I wonder if Braun's issues at third base affected fans perception of his defense. When Braun came up his first season he was a third baseman. Well, he wasn't a third baseman, but that's where he played. He was terrible at the position, in large part thanks to terrible throws.

I typically caution people from using errors to judge a fielder's ability. Errors don't tell you anything about a fielder's range, speed, arm strength, etc. And an official scorer can only apply an error to a fielder if he was able to get to the ball, and either didn't make the play or screwed the play up. So errors are very subjective and don't tell the whole story. However in this instance I do want to bring your attention to errors to show how much trouble Braun had at third.

In the outfield Ryan Braun has been credited with 18 errors. That's 18 errors for his entire career as an outfielder. That's 18 errors across eight seasons--six in left, two in right. Of those 18 errors, 7 were throwing errors. In his single season as a third baseman Ryan Braun committed 26 errors, 16 of which were throwing errors. Braun made nearly as many throwing errors in his single season at third base as he has any kind of error the rest of his career to date in the outfield.

This doesn't prove anything, mind you. This doesn't prove that he suddenly has a great arm as an outfielder. That's not my point though. My question is whether that one season at third base colored people's perception of Braun's arm accuracy, even as he moved to an entirely different position. I think it's possible.

Because, at least in my recent memory, Braun's arm has been rather accurate. But it's not often that I see him gun anyone down. His arm is strong enough to keep most base runners honest, and occasionally catch one of them. But I think that's thanks to a combination of decent strength and accuracy, not just raw strength.
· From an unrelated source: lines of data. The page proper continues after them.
(* ===== verification/Vm.v ===== *)
(** * Virtual memory, [kernel/vm.c]

    Sv39 page tables in physical memory: the walk, the map and unmap
    operations, growing, shrinking, copying and freeing a user address space,
    and the copies between kernel and user memory.  A page table is the
    physical address of its root page and a PTE pointer the address of the
    eight-byte entry.  The definitions follow the C code statement by
    statement, with pointers as addresses and [uint64] arithmetic wrapped where
    it can wrap. *)

From S2P Require Import Prelude Mem CString Riscv Kalloc.

(** [x & flag] as a condition. *)
Definition has_flag (x flag : Z) : bool := negb (Z.land x flag =? 0).

(** Run a computation for each element of a list, in order. *)
Fixpoint forM_ {S A} (l : list A) (f : A -> M S unit) : M S unit :=
  match l with
  | [] => mret tt
  | x :: l => f x;; forM_ l f
  end.

Section Vm.
Context `{KernelImage}.

(** The loop of [walk] with [level] levels left above the leaf table. *)
Fixpoint walk_levels (level : nat) (pagetable va : Z) (alloc : bool) : M kstate Z :=
  match level with
  | O => mret (pagetable + 8 * PX 0 va)
  | S level' =>
      let pte := pagetable + 8 * PX (Z.of_nat level) va in
      v ← read64 pte;
      if has_flag v PTE_V then walk_levels level' (PTE2PA v) va alloc
      else if negb alloc then mret 0
      else
        pagetable' ← kalloc;
        if pagetable' =? 0 then mret 0
        else
          memset_page pagetable' 0;;
          write64 pte (Z.lor (PA2PTE pagetable') PTE_V);;
          walk_levels level' pagetable' va alloc
  end.

Definition walk (pagetable va : Z) (alloc : bool) : M kstate Z :=
  if MAXVA <=? va then panic "walk" else walk_levels 2 pagetable va alloc.

Definition walkaddr (pagetable va : Z) : M kstate Z :=
  if MAXVA <=? va then mret 0
  else
    pte ← walk pagetable va false;
    if pte =? 0 then mret 0
    else
      v ← read64 pte;
      if negb (has_flag v PTE_V) then mret 0
      else if negb (has_flag v PTE_U) then mret 0
      else mret (PTE2PA v).

Fixpoint mappages_loop (fuel : nat) (pagetable a last pa perm : Z) : M kstate Z :=
  match fuel with
  | O => hang
  | S fuel =>
      pte ← walk pagetable a true;
      if pte =? 0 then mret (-1)
      else
        v ← read64 pte;
        if has_flag v PTE_V then panic "mappages: remap"
        else
          write64 pte (Z.lor (Z.lor (PA2PTE pa) perm) PTE_V);;
          if a =? last then mret 0
          else mappages_loop fuel pagetable (u64 (a + PGSIZE)) last (u64 (pa + PGSIZE)) perm
  end.

(** The fuel counts the pages from [a] to [last]; when [va + size] wrapped
    and [last] is below [a], the pages up to [MAXVA], where [walk] panics. *)
Definition mappages (pagetable va size pa perm : Z) : M kstate Z :=
  if size =? 0 then panic "mappages: size"
  else
    let a := PGROUNDDOWN va in
    let last := PGROUNDDOWN (u64 (va + size - 1)) in
    let span := if a <=? last then last - a else MAXVA - a in
    mappages_loop (S (Z.to_nat (span / PGSIZE))) pagetable a last pa perm.

Definition kvmmap (kpgtbl va pa sz perm : Z) : M kstate unit :=
  r ← mappages kpgtbl va sz pa perm;
  if negb (r =? 0) then panic "kvmmap" else mret tt.

Fixpoint uvmunmap_loop (fuel : nat) (pagetable a last : Z) (do_free : bool) : M kstate unit :=
  if a <? last then
    match fuel with
    | O => hang
    | S fuel =>
        pte ← walk pagetable a false;
        if pte =? 0 then panic "uvmunmap: walk"
        else
          v ← read64 pte;
          if negb (has_flag v PTE_V) then panic "uvmunmap: not mapped"
          else if PTE_FLAGS v =? PTE_V then panic "uvmunmap: not a leaf"
          else
            (if do_free then kfree (PTE2PA v) else mret tt);;
            write64 pte 0;;
            uvmunmap_loop fuel pagetable (u64 (a + PGSIZE)) last do_free
    end
  else mret tt.

Definition uvmunmap (pagetable va npages : Z) (do_free : bool) : M kstate unit :=
  if negb (va mod PGSIZE =? 0) then panic "uvmunmap: not aligned"
  else uvmunmap_loop (Z.to_nat npages) pagetable va (u64 (va + npages * PGSIZE)) do_free.

Definition uvmcreate : M kstate Z :=
  pagetable ← kalloc;
  if pagetable =? 0 then mret 0
  else memset_page pagetable 0;; mret pagetable.

(** [src] is the initcode; [memmove(mem, src, sz)] copies it.  Nothing checks what [kalloc]
    returns: [memset] of a null page is a page fault in the kernel, and [kerneltrap] panics. *)
Definition uvmfirst (pagetable : Z) (src : list Z) : M kstate unit :=
  let sz := Z.of_nat (length src) in
  if PGSIZE <=? sz then panic "uvmfirst: more than a page"
  else
    mem_ ← kalloc;
    if mem_ =? 0 then panic "kerneltrap"
    else
      memset_page mem_ 0;;
      _ ← mappages pagetable 0 PGSIZE mem_ (Z.lor (Z.lor (Z.lor PTE_W PTE_R) PTE_X) PTE_U);
      modify (set_mem (fun m => write_bytes m mem_ src)).

Definition uvmdealloc (pagetable oldsz newsz : Z) : M kstate Z :=
  if oldsz <=? newsz then mret oldsz
  else
    (if PGROUNDUP newsz <? PGROUNDUP oldsz then
       let npages := s32 ((PGROUNDUP oldsz - PGROUNDUP newsz) / PGSIZE) in
       uvmunmap pagetable (PGROUNDUP newsz) (u64 npages) true
     else mret tt);;
    mret newsz.

Fixpoint uvmalloc_loop (fuel : nat) (pagetable a oldsz newsz xperm : Z) : M kstate Z :=
  if a <? newsz then
    match fuel with
    | O => hang
    | S fuel =>
        mem_ ← kalloc;
        if mem_ =? 0 then uvmdealloc pagetable a oldsz;; mret 0
        else
          memset_page mem_ 0;;
          r ← mappages pagetable a PGSIZE mem_ (Z.lor (Z.lor PTE_R PTE_U) xperm);
          if negb (r =? 0) then kfree mem_;; uvmdealloc pagetable a oldsz;; mret 0
          else uvmalloc_loop fuel pagetable (u64 (a + PGSIZE)) oldsz newsz xperm
    end
  else mret newsz.

Definition uvmalloc (pagetable oldsz newsz xperm : Z) : M kstate Z :=
  if newsz <? oldsz then mret oldsz
  else
    let oldsz := PGROUNDUP oldsz in
    uvmalloc_loop (Z.to_nat ((newsz - oldsz + PGSIZE - 1) / PGSIZE)) pagetable oldsz oldsz newsz xperm.

(** [depth] bounds the recursion: a page table has three levels. *)
Fixpoint freewalk (depth : nat) (pagetable : Z) : M kstate unit :=
  match depth with
  | O => hang
  | S depth =>
      forM_ (seqZ 0 512) (fun i =>
        pte ← read64 (pagetable + 8 * i);
        if has_flag pte PTE_V && negb (has_flag pte (Z.lor (Z.lor PTE_R PTE_W) PTE_X)) then
          freewalk depth (PTE2PA pte);;
          write64 (pagetable + 8 * i) 0
        else if has_flag pte PTE_V then panic "freewalk: leaf"
        else mret tt);;
      kfree pagetable
  end.

Definition uvmfree (pagetable sz : Z) : M kstate unit :=
  (if 0 <? sz then uvmunmap pagetable 0 (PGROUNDUP sz / PGSIZE) true else mret tt);;
  freewalk 3 pagetable.

Fixpoint uvmcopy_loop (fuel : nat) (old new i sz : Z) : M kstate Z :=
  if i <? sz then
    match fuel with
    | O => hang
    | S fuel =>
        pte ← walk old i false;
        if pte =? 0 then panic "uvmcopy: pte should exist"
        else
          v ← read64 pte;
          if negb (has_flag v PTE_V) then panic "uvmcopy: page not present"
          else
            let pa := PTE2PA v in
            let flags := PTE_FLAGS v in
            mem_ ← kalloc;
            if mem_ =? 0 then uvmunmap new 0 (i / PGSIZE) true;; mret (-1)
            else
              modify (set_mem (fun m => memmove m mem_ pa (Z.to_nat PGSIZE)));;
              r ← mappages new i PGSIZE mem_ flags;
              if negb (r =? 0) then
                kfree mem_;; uvmunmap new 0 (i / PGSIZE) true;; mret (-1)
              else uvmcopy_loop fuel old new (u64 (i + PGSIZE)) sz
    end
  else mret 0.

Definition uvmcopy (old new sz : Z) : M kstate Z :=
  uvmcopy_loop (Z.to_nat ((sz + PGSIZE - 1) / PGSIZE)) old new 0 sz.

Definition uvmclear (pagetable va : Z) : M kstate unit :=
  pte ← walk pagetable va false;
  if pte =? 0 then panic "uvmclear"
  else v ← read64 pte; write64 pte (Z.land v (u64 (Z.lnot PTE_U))).

(** ** Copies between kernel and user memory

    The kernel-side buffer is a list of bytes: the source of [copyout], and
    for [copyin] and [copyinstr] the bytes stored in [dst], which come back
    with the return value. *)

Fixpoint copyout_loop (fuel : nat) (pagetable dstva : Z) (src : list Z) : M kstate Z :=
  match src with
  | [] => mret 0
  | _ =>
      match fuel with
      | O => hang
      | S fuel =>
          let va0 := PGROUNDDOWN dstva in
          pa0 ← walkaddr pagetable va0;
          if pa0 =? 0 then mret (-1)
          else
            let len := Z.of_nat (length src) in
            let n := PGSIZE - (dstva - va0) in
            let n := if len <? n then len else n in
            modify (set_mem (fun m =>
              write_bytes m (pa0 + (dstva - va0)) (take (Z.to_nat n) src)));;
            copyout_loop fuel pagetable (u64 (va0 + PGSIZE)) (drop (Z.to_nat n) src)
      end
  end.

Definition copyout (pagetable dstva : Z) (src : list Z) : M kstate Z :=
  copyout_loop (length src) pagetable dstva src.

Fixpoint copyin_loop (fuel : nat) (pagetable srcva len : Z) (dst : list Z)
  : M kstate (Z * list Z) :=
  if 0 <? len then
    match fuel with
    | O => hang
    | S fuel =>
        let va0 := PGROUNDDOWN srcva in
        pa0 ← walkaddr pagetable va0;
        if pa0 =? 0 then mret (-1, dst)
        else
          let n := PGSIZE - (srcva - va0) in
          let n := if len <? n then len else n in
          bs ← gets (fun s => read_bytes (mem s) (pa0 + (srcva - va0)) (Z.to_nat n));
          copyin_loop fuel pagetable (u64 (va0 + PGSIZE)) (len - n) (dst ++ bs)
    end
  else mret (0, dst).

Definition copyin (pagetable srcva len : Z) : M kstate (Z * list Z) :=
  copyin_loop (Z.to_nat len) pagetable srcva len [].

(** The inner loop of [copyinstr]: [n] bytes at [p], stopping after a NUL.
    Returns whether a NUL was found and the bytes stored. *)
Fixpoint copyinstr_page (m : memory) (p : Z) (n : nat) : bool * list Z :=
  match n with
  | O => (false, [])
  | S n =>
      let c := mget m p in
      if c =? 0 then (true, [0])
      else let '(got_null, bs) := copyinstr_page m (p + 1) n in (got_null, c :: bs)
  end.

Fixpoint copyinstr_loop (fuel : nat) (pagetable srcva max : Z) (dst : list Z)
  : M kstate (Z * list Z) :=
  if 0 <? max then
    match fuel with
    | O => hang
    | S fuel =>
        let va0 := PGROUNDDOWN srcva in
        pa0 ← walkaddr pagetable va0;
        if pa0 =? 0 then mret (-1, dst)
        else
          let n := PGSIZE - (srcva - va0) in
          let n := if max <? n then max else n in
          r ← gets (fun s => copyinstr_page (mem s) (pa0 + (srcva - va0)) (Z.to_nat n));
          if (r.1 : bool) then mret (0, dst ++ r.2)
          else copyinstr_loop fuel pagetable (u64 (va0 + PGSIZE)) (max - n) (dst ++ r.2)
    end
  else mret (-1, dst).

Definition copyinstr (pagetable srcva max : Z) : M kstate (Z * list Z) :=
  copyinstr_loop (Z.to_nat max) pagetable srcva max [].
End Vm.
This is something that should be considered when deciding the ultimate make-up of the outfield this year. With Khris Davis no longer in the mix, the Brewers will have to decide where Braun and Domingo Santana slot in. Unlike Braun, Santana does have plus arm strength. Given his better arm and familiarity with right field--4476.2 minor league innings there vs 636 in left--it seems to make sense that Braun should shift back to left.

Unless the Brewers want to keep him there to maintain maximum value in hopes of a future trade--right field is defensively a step up from left field and therefore more valuable. That actually makes a lot of sense, so I can't blame the Brewers if that's what they decide.